To overcome that roadblock, Lockwood wrote to President Ulysses S. Grant, the university’s president ex officio. She wasted no words: “I have passed through the curriculum of study . . . and demand my diploma.” Although the president did not directly reply to her, two weeks later, in September 1873, the university’s chancellor awarded Lockwood her law degree.
In 1876, having practiced law in the District of Columbia for three years, Lockwood met the experience requirement and sought admission to the U.S. Supreme Court Bar. The Court denied her application, 6 to 3, with this terse explanation:
By the uniform practice of the Court . . . and by the fair construction of its rules, none but men are permitted to appear before it as attorneys and counselors.

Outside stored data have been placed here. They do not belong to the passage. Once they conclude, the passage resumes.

(* ===== verification/BoolExpr.v ===== *)
(** * Threshold-gate trees (accessstructures/boolexpr)

    An access structure is a tree of threshold gates over shareholder leaves;
    a coalition is qualified when it satisfies the root.  [convert] is the
    Liu-Cao-Wong construction of the span programme: it keeps a frontier of
    nodes with one matrix row each, and replaces the first gate of the
    frontier by its children until only leaves remain. *)

From Stdlib Require Import ZArith NArith Lia Ring Field.
From S2P Require Import Prelude Algebra AlgebraUtils Poly Combinations Matrix Solver Interp MSP Access Mus.

Module BoolExpr.
(** [GateKind] is a byte: [gate] and [attribute] are its named values. *)
Inductive GateKind := gate | attribute | other.

#[export] Instance GateKind_eq_dec : EqDecision GateKind.
Proof. solve_decision. Defined.

(** [Node]; a nil child pointer is [None]. *)
Inductive Node := mkNode (kind : GateKind) (attr : ID) (threshold : Z) (children : list (option Node)).

Definition kind (n : Node) : GateKind := let '(mkNode k _ _ _) := n in k.
Definition attr (n : Node) : ID := let '(mkNode _ a _ _) := n in a.
Definition threshold (n : Node) : Z := let '(mkNode _ _ t _) := n in t.
Definition children (n : Node) : list (option Node) := let '(mkNode _ _ _ c) := n in c.

Definition NewID (id : ID) : Node := mkNode attribute id 0 [].
Definition Threshold (threshold : Z) (children : list (option Node)) : Node :=
  mkNode gate 0%N threshold children.
Definition And (nodes : list (option Node)) : Node := Threshold (Z.of_nat (length nodes)) nodes.
Definition Or (nodes : list (option Node)) : Node := Threshold 1 nodes.

Definition is_attribute (n : Node) : bool := bool_decide (kind n = attribute).

(** The labels of the attribute children; the filter reads the kind of every
    child, and panics on a nil one. *)
Fixpoint attr_children (children : list (option Node)) : result (list ID) :=
  match children with
  | [] => Ok []
  | None :: _ => Panic
  | Some child :: children =>
      l ← attr_children children;
      Ok (if is_attribute child then attr child :: l else l)
  end.

Fixpoint checkTree (node : Node) : result unit :=
  let '(mkNode kind attr threshold children) := node in
  match kind with
  | attribute => if (attr =? 0)%N then Err ErrValue else Ok tt
  | gate =>
      if (threshold <=? 0)%Z then Err ErrValue
      else if (Z.of_nat (length children) <? threshold)%Z then Err ErrValue
      else
        attrs ← attr_children children;
        if negb (size (id_set attrs) =? length attrs) then Err ErrValue
        else foldM (λ _ child, match child with None => Err ErrIsNil | Some c => checkTree c end)
               tt children
  | other => Err ErrValue
  end.

Definition checkRoot (node : option Node) : result unit :=
  match node with None => Err ErrIsNil | Some node => checkTree node end.

Fixpoint allShareholders (node : Node) (shareholders : gset ID) : gset ID :=
  let '(mkNode kind attr _ children) := node in
  match kind with
  | attribute => {[attr]} ∪ shareholders
  | gate =>
      foldl (λ sh child, match child with None => sh | Some c => allShareholders c sh end)
        shareholders children
  | other => shareholders
  end.

(** [ids] maps every listed ID to true. *)
Fixpoint treeEval (ids : gset ID) (node : Node) : bool :=
  let '(mkNode kind attr threshold children) := node in
  match kind with
  | attribute => bool_decide (attr ∈ ids)
  | gate =>
      let satisfied :=
        map (λ child, match child with None => false | Some c => treeEval ids c end) children in
      (threshold <=? Z.of_nat (length (List.filter id satisfied)))%Z
  | other => false
  end.

Fixpoint treeCountLeaves (node : Node) : nat :=
  let '(mkNode kind _ _ children) := node in
  match kind with
  | attribute => 1
  | gate =>
      foldl (λ c child, c + match child with None => 0 | Some n => treeCountLeaves n end) 0 children
  | other => 0
  end.
Lemma Deal_ok {P} ac order secret (sampler : P → result (E * P)) prng shares prng' :
  order ≡ₚ elements (Unanimity.ps ac) → (0%N ∉ Unanimity.ps ac) →
  Additive.Deal ac order (Some secret) sampler (Some prng) = Ok (shares, prng') →
  ∃ val : ID → E, foldl gop gid (val <$> order) = secret ∧
    ∀ id, shares !! id = if decide (id ∈ Unanimity.ps ac) then Some (mkAShare id (val id)) else None.
Proof.
  intros Hord H0 E1. cbn [Additive.Deal] in E1.
  apply bind_ok in E1 as ([rs prng1] & Hs & E1). apply bind_ok in E1 as (shares' & E1 & [= <- <-]).
  apply SumToSecret_ok in Hs as [Hl Hsum]. rewrite Nat2Z.id in Hl.
  assert (NoDup order) as Hnd by (rewrite Hord; apply NoDup_elements).
  assert (length order = size (Unanimity.ps ac)) as Hlo by (by rewrite Hord).
  assert (∀ id, id ∈ order ↔ id ∈ Unanimity.ps ac) as Hin by (intros; by rewrite Hord, elem_of_elements).
  destruct (deal_loop ac rs order [] ∅) as (shares'' & E2 & H1 & H2); [|cbn; lia|done|done|].
  { intros id Hid%Hin. split; [done|]. by intros ->. }
  cbn [length Nat.add] in E2, H1.
  assert (shares'' = shares') as ->.
  { assert (Ok shares'' = Ok shares') as [= ?]; [|done]. rewrite <-E1, <-E2. done. }
  exists (λ id, match shares' !! id with Some s => av s | None => gid end). split.
  - rewrite <-Hsum. f_equal. apply list_eq. intros i. rewrite list_lookup_fmap.
    destruct (order !! i) as [id|] eqn:Ei; cbn.
    + rewrite (H1 i id Ei). destruct (rs !! i) eqn:Er; [done|]. apply lookup_ge_None in Er.
      apply lookup_lt_Some in Ei. lia.
    + symmetry. apply lookup_ge_None. apply lookup_ge_None in Ei. lia.
  - intros id. case_decide as Hid.
    + apply Hin, list_elem_of_lookup in Hid as [i Ei]. rewrite (H1 i id Ei).
      destruct (rs !! i) eqn:Er; [done|]. apply lookup_ge_None in Er. apply lookup_lt_Some in Ei. lia.
    + rewrite H2 by (by rewrite Hin). done.
Qed.

(** Reconstruction from one share per shareholder is their sum. *)
Lemma Reconstruct_sum ac (l : list (AdditiveShare E)) :
  (aid <$> l) ≡ₚ elements (Unanimity.ps ac) → Unanimity.ps ac ≠ ∅ →
  Additive.Reconstruct ac (Some <$> l) = Ok (foldl gop gid (av <$> l)).
Proof.
  intros Hl Hne. unfold Additive.Reconstruct. rewrite collect_ids_ok. cbn [mbind result_bind].
  assert (id_set (aid <$> l) = Unanimity.ps ac) as Hids.
  { apply set_eq. intros id. by rewrite id_set_elem, Hl, elem_of_elements. }
  rewrite Hids, Hl. change (length (elements (Unanimity.ps ac))) with (size (Unanimity.ps ac)). rewrite Nat.eqb_refl.
  unfold Unanimity.is_qualified. cbn [negb]. rewrite Hids, bool_decide_true by done.
  cbn [negb]. rewrite omap_Some_id. destruct l as [|s l].
  { by destruct Hne. }
  by rewrite foldl_Add, <-foldl_gop_cons, <-fmap_cons.
Qed.

(** For a constructed structure and any listing of its shareholders,
    dealing succeeds when the sampler does, gives one share to each
    shareholder, and reconstruction from all of them, in any order, returns
    the secret; reconstruction never succeeds on fewer, more or repeated
    shareholders. *)
Theorem Additive_Deal_Reconstruct {P} ps ac order secret (sampler : P → result (E * P)) prng :
  Unanimity.NewUnanimityAccessStructure (Some ps) = Ok ac → order ≡ₚ elements ps →
  ((∀ p, is_ok (sampler p) = true) →
     is_ok (Additive.Deal ac order (Some secret) sampler (Some prng)) = true) ∧
  (∀ shares prng', Additive.Deal ac order (Some secret) sampler (Some prng) = Ok (shares, prng') →
     dom shares = ps ∧
     ∀ l, (aid <$> l) ≡ₚ elements ps → (∀ s, s ∈ l → shares !! aid s = Some s) →
       Additive.Reconstruct ac (Some <$> l) = Ok secret) ∧
  (∀ l x, Additive.Reconstruct ac (Some <$> l) = Ok x → (aid <$> l) ≡ₚ elements ps).
Proof.
  unfold Unanimity.NewUnanimityAccessStructure. destruct (Nat.ltb_spec (size ps) 2) as [|Hsz]; [done|].
  case_bool_decide as H0; [done|]. intros [= <-] Hord.
  set (ac := Unanimity.mkUnanimity ps). split; [|split].
  - intros Hok. apply is_ok_true. cbn [Additive.Deal]. unfold Additive.SumToSecret.
    cbn [Unanimity.ps ac]. destruct (Z.leb_spec (Z.of_nat (size ps)) 0); [lia|].
    destruct (random_coeffs_total sampler (Z.to_nat (Z.of_nat (size ps)) - 1) prng Hok)
      as (cs & prng1 & Hr). rewrite Hr. cbn [mbind result_bind].
    apply random_coeffs_length in Hr.
    destruct (deal_loop ac (cs ++ [secret ⊕ ginv (foldl gop gid cs)]) order [] ∅)
      as (shares & E2 & _).
    + intros id Hid. rewrite Hord, elem_of_elements in Hid. split; [done|]. by intros ->.
    + rewrite length_app. cbn. rewrite Hord. change (length (elements ps)) with (size ps). lia.
    + rewrite Hord. apply NoDup_elements.
    + done.
    + cbn [length Nat.add] in E2. eexists. change (imap pair order) with (imap (λ i, pair i) order).
      rewrite E2. done.
  - intros shares prng' Hd.
    destruct (Deal_ok ac order secret sampler prng shares prng' Hord H0 Hd) as (val & Hsum & Hval).
    cbn [Unanimity.ps ac] in Hval. split.
    + apply set_eq. intros id. rewrite elem_of_dom, Hval. case_decide; [|by split; [intros []|]].
      split; [done|by eexists].
    + intros l Hl Hin. rewrite Reconstruct_sum; [|done|]. 2:{ intros E0. cbn in E0. rewrite E0, size_empty in Hsz. lia. }
      f_equal.
      rewrite <-Hsum. transitivity (foldl gop gid (val <$> (aid <$> l))).
      * f_equal. rewrite <-list_fmap_compose. apply list_fmap_ext. intros i s' Hs'.
        apply list_elem_of_lookup_2, Hin in Hs'. rewrite Hval in Hs'.
        destruct (decide (aid s' ∈ ps)); [|done]. by injection Hs' as <-.
      * apply foldl_gop_perm. by rewrite Hl, Hord.
  - intros l x. unfold Additive.Reconstruct. rewrite collect_ids_ok. cbn [mbind result_bind].
    destruct (Nat.eqb_spec (size (id_set (aid <$> l))) (length (aid <$> l))) as [Hs|]; [|done].
    unfold Unanimity.is_qualified. cbn [negb Unanimity.ps ac]. case_bool_decide as Hids; [|done].
    intros _. apply NoDup_Permutation; [by apply size_id_set_NoDup|apply NoDup_elements|].
    intros id. by rewrite <-id_set_elem, Hids, elem_of_elements.
Qed.
End properties.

Undaunted, Lockwood relentlessly lobbied Congress to grant her plea. She succeeded less than three years later. In February 1879, Congress decreed that “any woman” possessing the necessary qualifications “shall, on motion, . . . be admitted to practice before the Supreme Court of the United States.” (Lockwood’s case illustrates the productive dialogue sometimes carried on between the Court and Congress. It shows, too, that Congress sometimes is more in tune with changing times than the Court is. Think of Lilly Ledbetter’s case. The Court, five to four, said Ledbetter sued too late. I dissented, saying the Court got it wrong, and Congress should fix it. Congress did, enacting the Lilly Ledbetter Fair Pay Act in record time.)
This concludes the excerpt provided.